1857: Turgenev in Sinzig

I. S. Turgenev (1818-1883), russischer Schriftsteller von Weltgeltung, Zeitgenosse von Dostoevskij und Tolstoj, kam am 3. Juli 1857 nach Sinzig, von wo er am 31. Juli (vorzeitig) wieder abreiste.

Eine Trink- und Badekur sollte ihm Linderung seiner Schmerzen schaffen. Am 12. Juli begann er hier seine Erzählung Asja zu schreiben, deren Handlung er in diesem Raum ablaufen lässt.

Er hat in dieser Zeit aber auch Briefe an Tochter, Freunde und Bekannte geschrieben. Diese Briefe zeigen uns nicht nur einen Blick auf die Gegend, in der Turgenev sich befindet, sondern auch auf den Autor selbst.

Turgenev Beziehung zu Sinzig ist im Hinblick auf seine Erzählung Asja in der Literatur, wenn auch jeweils nur kurz, immer wieder einmal thematisiert worden.

1982 hat der Magdeburger Slavist Klaus Dornacher auch einen kurzen Artikel über ‚Turgenev in Sinzig’ geschrieben, der, soweit ich feststellen konnte, wohl nur in einer russischen Variante veröffentlicht wurde. Bei der Betrachtung der Asja wurde immer wieder auf einzelne der ‚Sinziger Briefe’, wie ich sie nennen möchte, zurückgegriffen – allerdings immer nur soweit, wie sie im Zusammenhand mit der Erzählung stehen. Andere Briefe wurden ebenfalls einzeln in anderen Zusammenhängen herangezogen und erörtert. Eine zusammenhängende Betrachtung aller Briefe aus Sinzig, die sich auf die Briefe selbst richtet, gibt es, soweit ich sehe, bisher nicht. Dabei ist es durchaus spannend, zu sehen bzw. zu lesen, womit sich Turgenev in diesen Tagen beschäftigt.

1857: Turgenev in Sinzig
Dieses Porträt hat A. P. Nikitin 1857 in Sinzig von Turgenev gezeichnet.

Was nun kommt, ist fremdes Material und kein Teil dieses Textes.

(** X2: with the generated inventory a word has as many syllables as vowels:
    every syllable found has one of the five shapes, their number is the
    number of vowels of the lowercased word, and every letter of the word is
    a vowel or a consonant of the alphabets. *)
Theorem syllables_are_vowels (lower : str → str) (word : str)
    (sylls : list str) :
  syllabify_word lower word all_syllables_set = Some sylls →
  length sylls = vowel_count (lower word)
  ∧ Forall (λ s, syllable_shape s = true) sylls
  ∧ Forall (λ c, vowel c || consonant c = true) (lower word).
Proof.
  intros [Hcat Hall]%syllabify_word_sound.
  assert (Hshapes : Forall (λ s, syllable_shape s = true) sylls).
  { eapply Forall_impl; [exact Hall|]. intros s Hs.
    exact (generated_has_shape s (proj1 (elem_of_all_syllables_set s) Hs)). }
  destruct (vowel_count_concat sylls Hshapes) as [Hn Hl].
  rewrite Hcat in Hn, Hl. done.
Qed.

Lemma syllables_are_vowels_witness :
  ∃ sylls, syllabify_word str_lower (py "araba") all_syllables_set = Some sylls
    ∧ length sylls = 3.
Proof.
  destruct (syllabify_word_complete str_lower (py "araba") all_syllables_set
              [py "a"; py "ra"; py "ba"]) as [sylls Hsylls].
  - repeat (apply Forall_cons_2 || apply Forall_nil_2);
      (split; [refine (proj2 (elem_of_all_syllables_set _)
                         (shape_is_generated _ _)); reflexivity
             |simpl; lia]).
  - reflexivity.
  - exists sylls. split; [exact Hsylls|].
    destruct (syllables_are_vowels str_lower (py "araba") sylls Hsylls)
      as (Hn & _).
    rewrite Hn. reflexivity.
Defined.

(** ** The longest candidate first *)

Lemma fill_other word inv dp ends k :
  k ∉ ends → fill word inv dp ends !! k = dp !! k.
Proof.
  revert dp. induction ends as [|i ends IH]; intros dp Hk; [done|].
  apply not_elem_of_cons in Hk as [Hki Hk]. unfold fill in *.
  cbn [foldl]. rewrite IH by done. by apply scan_other.
Qed.

Lemma length_fill word inv dp ends :
  length (fill word inv dp ends) = length dp.
Proof.
  revert dp. induction ends as [|i ends IH]; intros dp; [done|].
  unfold fill in *. cbn [foldl]. by rewrite IH, length_scan.
Qed.

(** X3: a lowercase token of one to four letters that is in the inventory
    is returned as one syllable, whatever shorter syllables the inventory
    has: at the last position the candidate that starts at 0 is tried
    first. *)
Theorem syllabify_word_whole (lower : str → str) (token : str)
    (inv : gset str) :
  lower token = token → 0 < length token ≤ 4 → token ∈ inv →
  syllabify_word lower token inv = Some [token].
Proof.
  intros Hlow [Hpos Hmax] Hin. unfold syllabify_word. rewrite Hlow.
  set (n := length token) in *.
  set (dp0 := <[0:=Some []]> (replicate (n + 1) None)).
  assert (Hseq : seq 1 n = seq 1 (n - 1) ++ [n]).
  { replace n with (n - 1 + 1) at 1 by lia. rewrite seq_app. simpl.
    do 2 f_equal. lia. }
  rewrite Hseq. unfold fill. rewrite foldl_snoc.
  fold (fill token inv dp0 (seq 1 (n - 1))).
  set (dp := fill token inv dp0 (seq 1 (n - 1))).
  assert (Hlen : length dp = n + 1).
  { unfold dp, dp0. by rewrite length_fill, length_insert, length_replicate. }
  assert (Hzero : dp !! 0 = Some (Some [])).
  { unfold dp. rewrite fill_other.
    - unfold dp0. apply list_lookup_insert_eq. rewrite length_replicate. lia.
    - rewrite elem_of_seq. lia. }
  assert (Hstarts : starts n = 0 :: seq 1 (n - 1)).
  { unfold starts. replace (n - 4) with 0 by lia.
    replace (n - 0) with (S (n - 1)) by lia. reflexivity. }
  rewrite Hstarts. cbn [scan]. rewrite Hzero. cbn [mjoin option_join].
  assert (Hslice : slice token 0 n = token).
  { unfold slice. rewrite drop_0. apply take_ge. lia. }
  rewrite Hslice, bool_decide_eq_true_2 by done.
  rewrite list_lookup_insert_eq by lia. reflexivity.
Qed.

Lemma syllabify_word_whole_witness :
  syllabify_word str_lower (py "balk")
    (list_to_set [py "ba"; py "bal"; py "balk"; py "k"; py "lk"])
  = Some [py "balk"].
Proof.
  apply syllabify_word_whole.
  - reflexivity.
  - simpl. lia.
  - compute_done.
Defined.

(** ** The queue is first in, first out *)

Lemma first_by_id_head (b : queue_row) (q : list queue_row) :
  Forall (λ r, (row_id b < row_id r)%Z) q →
  foldl (λ best r,
           match best with
           | Some b => if bool_decide (row_id r < row_id b)%Z then Some r
                       else best
           | None => Some r
           end) (Some b) q = Some b.
Proof.
  induction 1 as [|r q Hr _ IH]; [done|].
  cbn [foldl]. rewrite bool_decide_eq_false_2 by lia. exact IH.
Qed.

Lemma first_by_id_sorted (q : list queue_row) :
  StronglySorted (λ r1 r2, (row_id r1 < row_id r2)%Z) q →
  first_by_id q = head q.
Proof.
  destruct q as [|b q]; [done|].
  intros [Hall _]%StronglySorted_cons. by apply first_by_id_head.
Qed.

Lemma filter_other_ids (b : queue_row) (q : list queue_row) :
  Forall (λ r, (row_id b < row_id r)%Z) q →
  filter (λ r, row_id r ≠ row_id b) q = q.
Proof.
  induction 1 as [|r q Hr _ IH]; [done|].
  rewrite filter_cons_True by lia. by rewrite IH.
Qed.

(** X4: [_get_next_url] on a well-formed queue takes the url at the front:
    it returns the first url of the queue, leaves the others in their order
    and everything else in the store as it was, and commits; on an empty
    queue it returns nothing and changes nothing. *)
Theorem dequeue_fifo (c : conn) :
  queue_wf (txn c) →
  (frontier (txn c) = [] → _get_next_url c = (None, c))
  ∧ ∀ u rest, frontier (txn c) = u :: rest →
      ∃ c', _get_next_url c = (Some u, c')
        ∧ frontier (txn c') = rest
        ∧ disk c' = txn c'
        ∧ queue_wf (txn c')
        ∧ visited_urls (txn c') = visited_urls (txn c)
        ∧ words (txn c') = words (txn c)
        ∧ ∀ k, rows k (txn c') = rows k (txn c).
Proof.
  intros (Hsorted & Hseq & Hnodup). unfold _get_next_url, frontier.
  rewrite (first_by_id_sorted _ Hsorted).
  destruct (url_queue (txn c)) as [|r q] eqn:Hq.
  - split; [done|]. intros u rest. by rewrite fmap_nil.
  - split; [by rewrite fmap_cons|].
    intros u rest. rewrite fmap_cons. intros [= <- <-].
    eexists. split; [reflexivity|].
    apply StronglySorted_cons in Hsorted as [Hall Hsorted].
    cbn [head run foldl step execute txn disk url_queue url_queue_seq
         visited_urls words].
    rewrite Hq, filter_cons_False by (intros H; by apply H).
    rewrite (filter_other_ids r q Hall).
    split; [done|]. split; [done|]. split.
    + unfold queue_wf. cbn [url_queue url_queue_seq].
      apply Forall_cons in Hseq as [_ Hseq].
      rewrite fmap_cons in Hnodup. apply NoDup_cons in Hnodup as [_ Hnodup].
      done.
    + split; [done|]. split; [done|]. by intros [].
Qed.

Lemma StronglySorted_filter {A} (R : relation A) (P : A → Prop)
    `{∀ x, Decision (P x)} (l : list A) :
  StronglySorted R l → StronglySorted R (filter P l).
Proof.
  induction 1 as [|x l Hl IH Hx]; [constructor|].
  rewrite filter_cons. destruct (decide (P x)); [|done].
  constructor; [done|]. apply Forall_forall.
  intros y [_ Hy]%list_elem_of_filter.
  by apply (proj1 (Forall_forall _ _) Hx).
Qed.

Lemma execute_queue_wf q d : queue_wf d → queue_wf (execute q d).
Proof.
  intros (Hsorted & Hseq & Hnodup).
  destruct q as [k key word u|word|u ts|u|url_id]; cbn [execute].
  - by destruct k.
  - done.
  - by destruct (visited_urls d !! u).
  - cbv zeta. case_bool_decide as Hu.
    { unfold queue_wf. cbn [url_queue url_queue_seq].
      split; [done|]. split; [|done].
      eapply Forall_impl; [exact Hseq|]. intros r Hr.
      cbv beta in Hr |- *. lia. }
    unfold queue_wf.
    cbn [url_queue url_queue_seq]. split; [|split].
    + apply StronglySorted_app_2; [|done|repeat constructor].
      intros r1 r2 Hr1 ->%list_elem_of_singleton. cbn [row_id].
      apply (proj1 (Forall_forall _ _) Hseq) in Hr1. lia.
    + apply Forall_app. split.
      * eapply Forall_impl; [exact Hseq|]. intros r Hr.
        cbv beta zeta in Hr |- *. cbn [url_queue_seq]. lia.
      * apply Forall_singleton. cbn [row_id]. lia.
    + rewrite fmap_app. apply NoDup_app. split; [done|].
      split; [|apply NoDup_singleton].
      intros x Hx ->%list_elem_of_singleton. done.
  - unfold queue_wf. cbn [url_queue url_queue_seq]. split; [|split].
    + by apply StronglySorted_filter.
    + apply Forall_forall. intros r [_ Hr]%list_elem_of_filter.
      by apply (proj1 (Forall_forall _ _) Hseq).
    + eapply sublist_NoDup; [exact Hnodup|].
      apply fmap_sublist, sublist_filter.
Qed.

Lemma run_queue_wf script c :
  queue_wf (txn c) → queue_wf (txn (run script c)).
Proof.
  revert c. induction script as [|a script IH]; intros c Hc; [done|].
  cbn [run foldl]. apply IH. destruct a; [|done].
  by apply execute_queue_wf.
Qed.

Seine Briefe berichten über Turgenevs Englandaufenthalt kurz bevor er nach Sinzig kam, über seine Gründe nach Sinzig zu gehen, über Geschäftliches (freundschaftlich und ärgerlich), über Einzelpersonen (u. a. erfährt man, warum L. Tolstoj nicht nach Sinzig kam, obwohl er schon auf dem Wege hierher war), es gibt zwei Glückwunschschreiben zur Geburt eines Kindes, einiges über die verschiedenen Stadien der Kur und Dinge, die sich unmittelbar auf die Adressaten beziehen. Auch zwei Bemerkungen zur aktuellen innenpolitischen Problemen Russlands (Geheimpolizei und Leibeigenschaft) sind zu finden. Ein ‚Glanzstück’ an pointierter, geradezu satirischer Personenschilderung (A. J. Panaeva) ist der Brief vom 6. 7. 1857 (Nr. 609). Lesenswert sind seine Darstellungen zu Tolstoj (Roulette- und Familienprobleme). Dem schönen Gratulationsschreiben an Mme Viardot muss man eine gewisse künstlerische Gestaltung zusprechen (mit einem herrlichen „Alaaf Köln! (das ist ein Freudenruf, den man nur in Köln gebraucht, aber ich finde, dass er gut tut).“)

Was aber sagen die Briefe über die Zeit in Sinzig und über Turgenevs Wahrnehmung von der Umgebung und dem Ort, in dem er „begann, die Erzählung Asja zu schreiben, deren Handlung in ’S’ abläuft, d. h. in eben diesem Sinzig, das sehr detailliert und genau beschrieben ist.“? Von der Umgebung Sinzigs berichtet Turgenev verschiedentlich, wenn auch nicht allzu ausführlich, z. B.: „Vor den Fenstern ein weites Tal, bedeckt von Getreiden jeglicher Art und von Obstbäumen – aber am Horizont die gezähnte Linie der Berge, die am rechten Rheinufer liegen. Ein schöner Ort – aber wenig Schatten.“

Auf seine begonnene Erzählung geht er nicht näher ein, erwähnt nur : „Ich bringe eine Erzählung mit, die ich hier begonnen habe…“

Aber auch seine Art, Briefe zu schreiben (Aufbau, Themenwahl, Sprache), ist der Betrachtung wert, zumal diese Briefe offensichtlich nicht auf eine Veröffentlichung ausgerichtet und dementsprechend ‚literarisch’ überformt sind. Für mich geben sie dem Leser einem unverstellten Blick auf den Menschen Turgenev.